(Collected data entries)
● ● ●

(* ===== verification/FsFile.v ===== *)
(** Files as byte sequences: bmap(), readi(), writei(). *)

From S2P Require Import Prelude Riscv CString Kalloc Vm Sleeplock Fields BlockCache Log.
From S2P Require Import LogProps LogSpace Fs FsView FsAlloc.

(** * The blocks and the bytes of a file *)

Definition ind (n : inode) : Z := zget (i_addrs n) NDIRECT.

(** The address of block [bn] of the inode, 0 if it has none. *)
Definition faddr (V : Z -> list Z) (n : inode) (bn : Z) : Z :=
  if bn <? NDIRECT then zget (i_addrs n) bn
  else if ind n =? 0 then 0 else get32 (V (ind n)) (4 * (bn - NDIRECT)).

Definition fbyte (V : Z -> list Z) (n : inode) (i : Z) : Z :=
  zget (V (faddr V n (i / BSIZE))) (i mod BSIZE).

(** The blocks that belong to a file. *)
Definition owns (V : Z -> list Z) (n : inode) (b : Z) : Prop :=
  b <> 0 /\ (b = ind n \/ exists bn, 0 <= bn < MAXFILE /\ b = faddr V n bn).

Record file_ok (sb : superblock) (V : Z -> list Z) (n : inode) : Prop := {
  fk_len : length (i_addrs n) = 13%nat;
  fk_used : forall b, owns V n b -> 0 <= b < sb_size sb /\ used sb V b = true /\ ~ is_map sb b;
  fk_block : forall b, owns V n b -> length (V b) = Z.to_nat BSIZE;
  fk_inj : forall x y, 0 <= x < MAXFILE -> 0 <= y < MAXFILE ->
    faddr V n x <> 0 -> faddr V n x = faddr V n y -> x = y;
  fk_ind : forall x, 0 <= x < MAXFILE -> faddr V n x <> 0 -> faddr V n x <> ind n;
  fk_size : 0 <= i_size n <= MAXFILE * BSIZE;
  fk_nohole : forall x, 0 <= x -> x * BSIZE < i_size n -> faddr V n x <> 0;
}.

Lemma faddr_owns V n bn : 0 <= bn < MAXFILE -> faddr V n bn <> 0 -> owns V n (faddr V n bn).
Proof. intros Hb Hn. split; [done|]. right. by exists bn. Qed.

Lemma ind_owns V n : ind n <> 0 -> owns V n (ind n).
Proof. intros Hn. split; [done|]. by left. Qed.

Lemma MAXFILE_val : MAXFILE = 268.
Proof. done. Qed.

(** * Growth: a block added to a file *)

(** From [V], [n] to [V'], [n']: the file keeps its blocks and their contents,
    blocks it gains were free and are zeroed, other blocks in use are as they
    were (the free map and the file's indirect block aside). *)
Record grows (sb : superblock) (V : Z -> list Z) (n : inode) (V' : Z -> list Z) (n' : inode) : Prop := {
  gr_ok : file_ok sb V' n';
  gr_map : map_ok sb V';
  gr_same : exists a, n' = set_i_addrs a n;
  gr_addr : forall x, 0 <= x < MAXFILE -> faddr V n x <> 0 -> faddr V' n' x = faddr V n x;
  gr_new : forall x, 0 <= x < MAXFILE -> faddr V n x = 0 -> faddr V' n' x <> 0 ->
    V' (faddr V' n' x) = zeroblock;
  gr_ind : ind n' = ind n \/ ind n = 0 /\ ind n' <> 0 /\ used sb V (ind n') = false;
  gr_keep : forall b, 0 <= b < sb_size sb -> used sb V b = true -> ~ is_map sb b -> b <> ind n -> V' b = V b;
  gr_used : forall b, 0 <= b < sb_size sb -> used sb V b = true -> used sb V' b = true;
  gr_own : forall b, owns V' n' b -> owns V n b \/ used sb V b = false;
}.

Lemma set_i_addrs_id n : set_i_addrs (i_addrs n) n = n.
Proof. by destruct n. Qed.

Lemma grows_refl sb V n : file_ok sb V n -> map_ok sb V -> grows sb V n V n.
Proof.
  intros Hf Hm. split; try done; try by left.
  exists (i_addrs n). by rewrite set_i_addrs_id.
Qed.

(** Adding one block [b], as a data block or as the indirect block. *)
Lemma grows_one sb V n V' n' a b :
  file_ok sb V n -> map_ok sb V' -> n' = set_i_addrs a n -> length a = 13%nat ->
  b <> 0 -> 0 <= b < sb_size sb -> used sb V b = false -> ~ is_map sb b ->
  V' b = zeroblock ->
  (forall c, 0 <= c < sb_size sb -> used sb V c = true -> ~ is_map sb c -> c <> ind n -> V' c = V c) ->
  (ind n <> 0 -> length (V' (ind n)) = Z.to_nat BSIZE) ->
  (forall x, 0 <= x < sb_size sb -> used sb V' x = (x =? b) || used sb V x) ->
  (ind n' = ind n /\ (exists bn, 0 <= bn < MAXFILE /\ faddr V n bn = 0 /\ faddr V' n' bn = b /\
     forall x, 0 <= x < MAXFILE -> x <> bn -> faddr V' n' x = faddr V n x)) \/
  (ind n = 0 /\ ind n' = b /\ forall x, 0 <= x < MAXFILE -> faddr V' n' x = faddr V n x) ->
  grows sb V n V' n'.
Proof.
  intros Hf Hm Hn' Hla Hb0 Hb Hub Hmb HVb HVc HVi Hu Hcase.
  pose proof Hf as [Hl Hus Hbl Hinj Hind Hsz Hnh].
  assert (Hown : forall c, owns V' n' c -> c = b \/ owns V n c).
  { intros c [Hc0 Hc]. destruct Hcase as [[Hi (bn & Hbn & Hz & Hnew & Hoth)]|(Hi0 & Hi & Hoth)].
    - destruct Hc as [->|(x & Hx & ->)]; [right; split; [done|by left]|].
      destruct (decide (x = bn)) as [->|Hne]; [by left|right]. rewrite Hoth in Hc0 |- * by done.
      split; [done|]. right. by exists x.
    - destruct Hc as [->|(x & Hx & ->)]; [by left|right]. rewrite Hoth in Hc0 |- * by done.
      split; [done|]. right. by exists x. }
  assert (Hnob : ~ owns V n b) by (intros Ho; destruct (Hus b Ho) as (_ & ? & _); congruence).
  assert (Hnx : forall x, 0 <= x < MAXFILE -> faddr V n x <> b).
  { intros x Hx He. apply Hnob. split; [done|]. right. by exists x. }
  assert (Hni : ind n <> b) by (intros He; apply Hnob; split; [done|by left]).
  split.
  - split.
    + by rewrite Hn'.
    + intros c Hc. destruct (Hown c Hc) as [->|Ho].
      * split; [done|]. rewrite Hu, Z.eqb_refl by done. done.
      * destruct (Hus c Ho) as (Hr & Huc & Hmc). split; [done|]. rewrite Hu, Huc, orb_true_r by done. done.
    + intros c Hc. destruct (Hown c Hc) as [->|Ho]; [by rewrite HVb|].
      destruct (Hus c Ho) as (Hr & Huc & Hmc). destruct (decide (c = ind n)) as [->|Hne].
      * apply HVi. by destruct Ho.
      * rewrite HVc by done. by apply Hbl.
    + intros x y Hx Hy H0 He. destruct Hcase as [[Hi (bn & Hbn & Hz & Hnew & Hoth)]|(Hi0 & Hi & Hoth)].
      * destruct (decide (x = bn)) as [->|Hxn], (decide (y = bn)) as [->|Hyn]; [done| | |].
        -- rewrite Hnew, Hoth in He by done. exfalso. by apply (Hnx y).
        -- rewrite Hnew, Hoth in He by done. exfalso. by apply (Hnx x).
        -- rewrite !Hoth in * by done. by apply Hinj.
      * rewrite !Hoth in * by done. by apply Hinj.
    + intros x Hx H0. destruct Hcase as [[Hi (bn & Hbn & Hz & Hnew & Hoth)]|(Hi0 & Hi & Hoth)].
      * rewrite Hi. destruct (decide (x = bn)) as [->|Hne]; [congruence|]. rewrite Hoth in H0 |- * by done.
        by apply Hind.
      * rewrite Hi, Hoth by done. by apply Hnx.
    + by rewrite Hn'.
    + intros x Hx0 Hx. rewrite Hn' in Hx. cbn in Hx. pose proof (Hnh x Hx0 Hx) as Hne.
      assert (Hxr : 0 <= x < MAXFILE) by (unfold BSIZE in *; lia).
      destruct Hcase as [[Hi (bn & Hbn & Hz & Hnew & Hoth)]|(Hi0 & Hi & Hoth)]; [|by rewrite Hoth].
      destruct (decide (x = bn)) as [->|]; [done|by rewrite Hoth].
  - done.
  - by exists a.
  - intros x Hx Hne. destruct Hcase as [[Hi (bn & Hbn & Hz & Hnew & Hoth)]|(Hi0 & Hi & Hoth)]; [|by apply Hoth].
    apply Hoth; [done|]. by intros ->.
  - intros x Hx Hz0 Hne. destruct Hcase as [[Hi (bn & Hbn & Hz & Hnew & Hoth)]|(Hi0 & Hi & Hoth)].
    + destruct (decide (x = bn)) as [->|Hxn]; [by rewrite Hnew|]. rewrite Hoth in Hne by done. done.
    + rewrite Hoth in Hne by done. done.
  - destruct Hcase as [[Hi _]|(Hi0 & Hi & _)]; [by left|right]. by rewrite Hi.
  - done.
  - intros c Hr Hc. rewrite Hu, Hc by done. apply orb_true_r.
  - intros c Hc. destruct (Hown c Hc) as [->|Ho]; [by right|by left].
Qed.

Lemma grows_trans sb V n V1 n1 V2 n2 :
  grows sb V n V1 n1 -> grows sb V1 n1 V2 n2 -> grows sb V n V2 n2.
Proof.
  intros [Ho1 Hm1 [a1 ->] Ha1 Hn1 Hi1 Hk1 Hu1 Hw1] [Ho2 Hm2 [a2 ->] Ha2 Hn2 Hi2 Hk2 Hu2 Hw2].
  assert (Hback : forall b, owns V2 (set_i_addrs a2 (set_i_addrs a1 n)) b ->
            used sb V1 b = false -> used sb V b = false).
  { intros b Hb Hf. destruct (used sb V b) eqn:E; [|done].
    rewrite Hu1 in Hf; [done|by apply (fk_used _ _ _ Ho2)|done]. }
  split; try done.
  - by exists a2.
  - intros x Hx Hne. rewrite Ha2; [by apply Ha1|done|]. by rewrite Ha1.
  - intros x Hx Hz Hne. destruct (decide (faddr V1 (set_i_addrs a1 n) x = 0)) as [Hz1|Hz1]; [by apply Hn2|].
    rewrite Ha2 by done. destruct (fk_used _ _ _ Ho1 _ (faddr_owns _ _ _ Hx Hz1)) as (Hr & Hux & Hmx).
    rewrite Hk2; [by apply Hn1|done|done|done|by apply (fk_ind _ _ _ Ho1)].
  - destruct Hi1 as [Hi1|(Hi1 & Hn & Hf1)], Hi2 as [Hi2|(Hi2 & Hn' & Hf2)].
    + left. congruence.
    + right. split; [congruence|]. split; [done|]. apply Hback; [by apply ind_owns|done].
    + right. rewrite Hi2. done.
    + right. split; [done|]. split; [done|]. apply Hback; [by apply ind_owns|done].
  - intros b Hr Hb Hmb Hne. rewrite Hk2, Hk1; try done; [by apply Hu1|].
    destruct Hi1 as [Hi1|(Hi1 & Hn & Hf1)]; [by rewrite Hi1|]. intros ->. congruence.
  - intros b Hr Hb. apply Hu2; [done|]. by apply Hu1.
  - intros b Hb. destruct (Hw2 b Hb) as [Hb1|Hb1]; [by apply Hw1|right]. by apply Hback.
Qed.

● ● ●

What you retype should run from the first line of the entries above through the line containing "fk_size : 0 <= i_size n <= MAXFILE * BSIZE;", exactly and in full.

Expected answer:
(* ===== verification/FsFile.v ===== *)
(** Files as byte sequences: bmap(), readi(), writei(). *)

From S2P Require Import Prelude Riscv CString Kalloc Vm Sleeplock Fields BlockCache Log.
From S2P Require Import LogProps LogSpace Fs FsView FsAlloc.

(** * The blocks and the bytes of a file *)

Definition ind (n : inode) : Z := zget (i_addrs n) NDIRECT.

(** The address of block [bn] of the inode, 0 if it has none. *)
Definition faddr (V : Z -> list Z) (n : inode) (bn : Z) : Z :=
  if bn <? NDIRECT then zget (i_addrs n) bn
  else if ind n =? 0 then 0 else get32 (V (ind n)) (4 * (bn - NDIRECT)).

Definition fbyte (V : Z -> list Z) (n : inode) (i : Z) : Z :=
  zget (V (faddr V n (i / BSIZE))) (i mod BSIZE).

(** The blocks that belong to a file. *)
Definition owns (V : Z -> list Z) (n : inode) (b : Z) : Prop :=
  b <> 0 /\ (b = ind n \/ exists bn, 0 <= bn < MAXFILE /\ b = faddr V n bn).

Record file_ok (sb : superblock) (V : Z -> list Z) (n : inode) : Prop := {
  fk_len : length (i_addrs n) = 13%nat;
  fk_used : forall b, owns V n b -> 0 <= b < sb_size sb /\ used sb V b = true /\ ~ is_map sb b;
  fk_block : forall b, owns V n b -> length (V b) = Z.to_nat BSIZE;
  fk_inj : forall x y, 0 <= x < MAXFILE -> 0 <= y < MAXFILE ->
    faddr V n x <> 0 -> faddr V n x = faddr V n y -> x = y;
  fk_ind : forall x, 0 <= x < MAXFILE -> faddr V n x <> 0 -> faddr V n x <> ind n;
  fk_size : 0 <= i_size n <= MAXFILE * BSIZE;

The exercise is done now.